Investigating ion channels using computational methods

Ion channels are of enormous biological importance and are also susceptible to extraordinarily precise measures of function and mechanism, based on to patch clamp technology. The richness of functional data makes ion channels excellent prototype proteins for the development of computational methods for understanding the relationships between macromolecular sequence, structure, and function. In this chapter we outline the overall strategy that is emerging for analyzing and simulating channel structure and function. The essence of the strategy is to describe the channel in a hierarchy of levels of coarse graining, with the appropriate simulation method at each level, and to connect the levels by statistical mechanical theory.
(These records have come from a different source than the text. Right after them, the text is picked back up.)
Lemma safely_create name avatar :
  Safely (create_guest name avatar)
    (gives (fun entry : option UserRow * bool => forall user, entry.1 = Some user ->
       if entry.2 then us_id user <> vid else named name user)).
Proof.
  unfold create_guest. apply safely_await; [done|]. intros [secret|] _; [|done].
  apply safely_try; [done|]. intros [user|[ | | |code]] Hr; try done.
  - intros user' [= <-]. by apply Hr.
  - destruct (decide (code = "P2002")) as [->|Hne].
    + apply safely_await; [done|]. intros [found|] Hf; [|done]. cbn. intros user ->. by apply Hf.
    + assert (Hraise : forall q : ATask (option UserRow * bool),
        (match code with "P2002" => q | _ => raise (PrismaError code) end)%string = raise (PrismaError code)).
      { intros q. repeat (try done; case_match). }
      rewrite Hraise. done.
Qed.
(** A claim succeeds with the secret of the row only. *)
Lemma safely_claim user guestSecret avatar (P : UserRow -> Prop) :
  (secret_matches (us_guestId user) guestSecret = true -> forall user', us_id user' = us_id user -> P user') ->
  Safely (claim_guest user guestSecret avatar) (gives P).
Proof.
  intros HP. unfold claim_guest. destruct (secret_matches _ _) eqn:Hm; [|done]. specialize (HP eq_refl). cbn [negb].
  destruct avatar as [avatar|]; [|by apply HP]. destruct (_ && _); [|by apply HP].
  apply safely_await; [done|]. intros [user'|] Hr; [|done].
  eapply safely_bind; [apply safely_mute; unfold invalidateLeaderboardCache; mutes|].
  intros [[]|] _; [|done]. by apply HP, Hr.
Qed.

Lemma safely_guest username guestSecret avatar :
  stranger (CallGuest username guestSecret avatar) ->
  Safely (guestLogin config username guestSecret avatar) (gives others_session).
Proof.
  intros Hs. cbn in Hs. unfold guestLogin. destruct (sanitizeNickname username) as [name|]; [|done].
  destruct (decide _); [done|]. apply safely_await; [done|]. intros [found|] Hf; [|done].
  eapply safely_bind with (Mid := gives (fun entry => forall user, entry.1 = Some user ->
    if (entry.2 : bool) then us_id user <> vid else named name user)).
  { destruct found as [user|]; [|apply safely_create]. cbn. intros user' [= <-]. by apply Hf. }
  intros [[[user|] isNewUser]|] He; [|exact I|exact I]. specialize (He user eq_refl). cbn in He.
  destruct (decide _) as [|Hrole]; [done|].
  eapply safely_bind with (Mid := gives (fun user' => us_id user' <> vid)).
  - destruct isNewUser; [done|]. apply safely_claim. intros Hm user' Hid. rewrite Hid. intros Hv.
    destruct He as [Hname Hacc]. specialize (Hacc Hv). unfold account_of in Hacc. injection Hacc as Hn Hg Hr.
    rewrite Hg in Hm. rewrite Hs in Hm; [done| |congruence]. destruct (us_role user) eqn:Er; [congruence|].
    by destruct Hrole.
  - intros [user'|] Hu; [|done]. eapply safely_bind; [by apply safely_tokens|]. intros [tokens|] Ht; [|done]. exact Ht.
Qed.

Lemma safely_admin password :
  stranger (CallAdmin password) -> Safely (adminLogin config password) (gives others_session).
Proof.
  intros Hs. cbn in Hs. unfold adminLogin. destruct (usable_admin_password config) as [adminPassword|]; [|done].
  destruct (_ || _) eqn:Hp; [done|]. apply safely_await; [done|]. intros [found|] Hf; [|done].
  eapply safely_bind with (Mid := gives (fun found => forall user, found = Some user ->
    us_id user <> vid \/ named FIXED_ADMIN_USERNAME user)).
  { destruct found as [user|]; [intros user' [= <-]; right; by apply Hf|].
    unfold create_admin. apply safely_await; [done|]. intros [secret|] _; [|done].
    apply safely_try; [done|]. intros [user|[ | | |code]] Hr; try done.
    - intros user' [= <-]. left. by apply Hr.
    - destruct (decide (code = "P2002")) as [->|Hne].
      + cbn. split; [done|]. intros r Hr'. exists (fun _ => True). split; [|split; [done|]].
        * intros e e' HI _ Ha. split; [exact (reach_kept _ (QUserNamed _) _ _ _ I Ha HI)|done].
        * destruct r as [found|]; [|done]. cbn. intros user ->. right. by apply Hr'.
      + assert (Hraise : forall q : ATask (option UserRow),
          (match code with "P2002" => q | _ => raise (PrismaError code) end)%string = raise (PrismaError code)).
        { intros q. repeat (try done; case_match). }
        rewrite Hraise. done. }
  intros [[user|]|] Hu; try done. destruct (decide _) as [|Hrole]; [done|]. apply safely_tokens.
  intros Hv. destruct (Hu user eq_refl) as [|[Hname Hacc]]; [done|]. specialize (Hacc Hv).
  unfold account_of in Hacc. injection Hacc as Hn Hg Hr. apply orb_false_iff in Hp as [_ Hp].
  assert (Hadmin : us_role user = ADMIN) by (destruct (us_role user); [by destruct Hrole|done]).
  assert (Hr' : us_role victim = ADMIN) by congruence. assert (Hn' : us_username victim = FIXED_ADMIN_USERNAME) by congruence.
  by rewrite (Hs Hr' Hn' _ eq_refl) in Hp.
Qed.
We illustrate this strategy with two examples from our laboratory in which we are able to successfully predict the channel permeability directly from the structure; water permeation in gramicidin and potassium permeability in the KcsA ion channel. Remarkably, the detailed simulations of the permeant motions in the channel reveal knock-on, knock-off mechanisms for permeation that resemble simplified models used by channel biophysicists for years in the absence of structural data on the channels. In addition to simulation and statistical mechanics, bioinformatics is also emerging as a useful computational approach for understanding ion channels. The first task in this effort is to develop a sound classification system for channels, including channel-specific rules for inferring similarities and differences in channel sequences. Once this is done, the classification scheme can be used as a context for inferring functional attributes and structural motifs from channel sequence data.